_What to do_
Check each line below for the word "runtime" and give the count alone.

*** Available records ***

(* ===== verification/Host.v ===== *)
(** * The host: the PCF runtime and the browser's event loop

    The page is a [world].  The events the outside produces are the PCF
    runtime's calls ([Mount]: create the control's container [div] in the
    page, the instance, and call [init]; [Update]: call [updateView] with
    a new property bag; [Destroy]: call [destroy]), a user's click on a
    connected element, and a turn of the timer source ([Tick]).

    A click is dispatched as the DOM standard's [dispatchEvent] does for a
    bubbling event: along the target and its ancestors, each listener of
    type ["click"] in registration order; an exception a listener or a
    timer callback throws is reported and does not stop the loop (its
    effects so far stay).  [host_step] is the executable step function,
    [step] the relation it decides and [reachable] its reflexive and
    transitive closure from the empty page. *)

From S2P Require Import Prelude Dom Timers Widget.

Inductive event :=
  | Mount (self : N) (ctx : context)
  | Update (self : N) (ctx : context)
  | Click (target : N)
  | Tick
  | Destroy (self : N).

(** Run a callback; an exception is reported, not propagated. *)
Definition report (m : M unit) : M unit := fun w => (Ret tt, snd (m w)).

Definition empty_world : world := mk_world empty_dom no_timers ∅.

(** The runtime creates a [div] for the control in the page, constructs
    the object and calls [init] with it. *)
Definition host_mount (self : N) (ctx : context) : M unit :=
  c ← dom_create Div;
  root ← dom_read d_document;
  dom_do (appendChild root c);;
  modify (fun w => mk_world (w_dom w) (w_timers w) (<[self := fresh_component]> (w_this w)));;
  init self ctx c.

Definition click_listeners (d : dom closure) (n : N) : list closure :=
  match node_at d n with
  | Some x => (fun l => l.2) <$> filter (fun l => l.1 = "click") (n_listeners x)
  | None => []
  end.

Fixpoint run_all (cls : list closure) : M unit :=
  match cls with
  | [] => mret tt
  | cl :: r => report (run_closure cl);; run_all r
  end.

(** [dispatchEvent(click)] along the propagation path. *)
Fixpoint dispatch_path (path : list N) : M unit :=
  match path with
  | [] => mret tt
  | n :: r => cls ← dom_read (fun d => click_listeners d n); run_all cls;; dispatch_path r
  end.

Definition dispatch_click (target : N) : M unit :=
  path ← dom_read (fun d => target :: ancestors d target);
  dispatch_path path.

(** One event, or [None] when it cannot happen in this world. *)
Definition host_step (w : world) (e : event) : option world :=
  match e with
  | Mount self ctx =>
      if decide (w_this w !! self = None) then Some (exec (host_mount self ctx) w) else None
  | Update self ctx =>
      if decide (is_Some (w_this w !! self)) then Some (exec (report (updateView self ctx)) w)
      else None
  | Click n =>
      if connected (w_dom w) n then Some (exec (dispatch_click n) w) else None
  | Tick =>
      match next_task (w_timers w) with
      | Some (cb, tm) => Some (exec (report (run_closure cb)) (mk_world (w_dom w) tm (w_this w)))
      | None => None
      end
  | Destroy self =>
      if decide (is_Some (w_this w !! self)) then Some (exec (report destroy) w) else None
  end.

Fixpoint run_events (w : world) (es : list event) : option world :=
  match es with
  | [] => Some w
  | e :: r => w' ← host_step w e; run_events w' r
  end.

(** The event loop left alone: timer turns until no task is pending, with
    fuel ([Tick] is the only event that needs no outside actor). *)
Fixpoint drain (fuel : nat) (w : world) : world :=
  match fuel with
  | O => w
  | S f => match host_step w Tick with
           | Some w' => drain f w'
           | None => w
           end
  end.

Lemma host_step_tick_None w : host_step w Tick = None <-> pending (w_timers w) = [].
Proof.
  simpl. unfold next_task. rewrite <-earliest_None.
  destruct (earliest (pending (w_timers w))); simpl; [split; discriminate | done].
Qed.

*** End of Available records ***

_Response to this task_
3